▶ AIM OF THE EXERCISE: Whatever appears in the records, write it out again exactly.

▶ AVAILABLE DATA:
Lemma disjuncts_exact τ pairs : ∀ prefix,
  Exists (λ f, holds τ f) (lexicographic_disjuncts prefix pairs) ↔
  Forall (λ f, holds τ f) prefix ∧ lex_below i_lt (map (eval τ) (map fst pairs)) (map (eval τ) (map snd pairs)).
Proof.
  induction pairs as [|[m b] pairs IH]; intros prefix; simpl.
  - rewrite Exists_nil. tauto.
  - rewrite Exists_cons, IH, Forall_app, Forall_singleton. simpl.
    assert (holds τ (match prefix with [] => F_Lt m b | _ => f_and (prefix ++ [F_Lt m b]) end) ↔
            Forall (λ f, holds τ f) prefix ∧ i_lt (eval τ m) (eval τ b)) as ->; [|tauto].
    destruct prefix as [|p prefix]; [by split; [|intros [_ ?]]|].
    by rewrite holds_and, Forall_app, Forall_singleton.
Qed.

Lemma lexicographic_decrease_below τ ms bs : length ms = length bs →
  (holds τ (build_lexicographic_decrease ms bs) ↔ lex_below i_lt (map (eval τ) ms) (map (eval τ) bs)).
Proof.
  intros Hlen. destruct ms as [|m ms]; [done|]. unfold build_lexicographic_decrease.
  rewrite holds_or, disjuncts_exact. rewrite Forall_nil.
  assert (∀ (A B : Type) (l : list A) (l' : list B), length l = length l' →
    map fst (zip l l') = l ∧ map snd (zip l l') = l') as Hz.
  { induction l as [|x l IH]; intros [|y l'] E; try done. injection E as E. simpl.
    destruct (IH l' E) as [-> ->]. done. }
  destruct (Hz _ _ _ _ Hlen) as [-> ->]. tauto.
Qed.

(** ** Snapshots *)
Fixpoint upd_list (xs : list string) (ds : list D) (σ : state D) : state D :=
  match xs, ds with
  | x :: xs, d :: ds => upd_list xs ds (upd (x, None) d σ)
  | _, _ => σ
  end.
Definition snapshots (xs : list string) : gset ident := list_to_set (map (λ x, (x, None)) xs).

Lemma upd_list_off xs : ∀ ds σ, agree_off (snapshots xs) (upd_list xs ds σ) σ.
Proof.
  induction xs as [|x xs IH]; intros [|d ds] σ k Hk; try done. simpl. unfold snapshots in Hk. simpl in Hk.
  apply not_elem_of_union in Hk as [Hx Hk]. rewrite IH by done. apply upd_ne. set_solver.
Qed.

Lemma upd_list_values xs : NoDup xs → ∀ ds σ, length xs = length ds →
  Forall2 (λ x d, upd_list xs ds σ (x, None) = d) xs ds.
Proof.
  induction 1 as [|x xs Hx _ IH]; intros [|d ds] σ E; try done; constructor.
  - simpl. rewrite (upd_list_off xs ds _ (x, None)); [apply upd_eq|].
    unfold snapshots. rewrite elem_of_list_to_set, list_elem_of_In, in_map_iff.
    intros (y & [= ->] & Hy). apply Hx. by apply list_elem_of_In.
  - injection E as E. simpl. by apply IH.
Qed.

▶ COMPLETED TASK:
Lemma disjuncts_exact τ pairs : ∀ prefix,
  Exists (λ f, holds τ f) (lexicographic_disjuncts prefix pairs) ↔
  Forall (λ f, holds τ f) prefix ∧ lex_below i_lt (map (eval τ) (map fst pairs)) (map (eval τ) (map snd pairs)).
Proof.
  induction pairs as [|[m b] pairs IH]; intros prefix; simpl.
  - rewrite Exists_nil. tauto.
  - rewrite Exists_cons, IH, Forall_app, Forall_singleton. simpl.
    assert (holds τ (match prefix with [] => F_Lt m b | _ => f_and (prefix ++ [F_Lt m b]) end) ↔
            Forall (λ f, holds τ f) prefix ∧ i_lt (eval τ m) (eval τ b)) as ->; [|tauto].
    destruct prefix as [|p prefix]; [by split; [|intros [_ ?]]|].
    by rewrite holds_and, Forall_app, Forall_singleton.
Qed.

Lemma lexicographic_decrease_below τ ms bs : length ms = length bs →
  (holds τ (build_lexicographic_decrease ms bs) ↔ lex_below i_lt (map (eval τ) ms) (map (eval τ) bs)).
Proof.
  intros Hlen. destruct ms as [|m ms]; [done|]. unfold build_lexicographic_decrease.
  rewrite holds_or, disjuncts_exact. rewrite Forall_nil.
  assert (∀ (A B : Type) (l : list A) (l' : list B), length l = length l' →
    map fst (zip l l') = l ∧ map snd (zip l l') = l') as Hz.
  { induction l as [|x l IH]; intros [|y l'] E; try done. injection E as E. simpl.
    destruct (IH l' E) as [-> ->]. done. }
  destruct (Hz _ _ _ _ Hlen) as [-> ->]. tauto.
Qed.

(** ** Snapshots *)
Fixpoint upd_list (xs : list string) (ds : list D) (σ : state D) : state D :=
  match xs, ds with
  | x :: xs, d :: ds => upd_list xs ds (upd (x, None) d σ)
  | _, _ => σ
  end.
Definition snapshots (xs : list string) : gset ident := list_to_set (map (λ x, (x, None)) xs).

Lemma upd_list_off xs : ∀ ds σ, agree_off (snapshots xs) (upd_list xs ds σ) σ.
Proof.
  induction xs as [|x xs IH]; intros [|d ds] σ k Hk; try done. simpl. unfold snapshots in Hk. simpl in Hk.
  apply not_elem_of_union in Hk as [Hx Hk]. rewrite IH by done. apply upd_ne. set_solver.
Qed.

Lemma upd_list_values xs : NoDup xs → ∀ ds σ, length xs = length ds →
  Forall2 (λ x d, upd_list xs ds σ (x, None) = d) xs ds.
Proof.
  induction 1 as [|x xs Hx _ IH]; intros [|d ds] σ E; try done; constructor.
  - simpl. rewrite (upd_list_off xs ds _ (x, None)); [apply upd_eq|].
    unfold snapshots. rewrite elem_of_list_to_set, list_elem_of_In, in_map_iff.
    intros (y & [= ->] & Hy). apply Hx. by apply list_elem_of_In.
  - injection E as E. simpl. by apply IH.
Qed.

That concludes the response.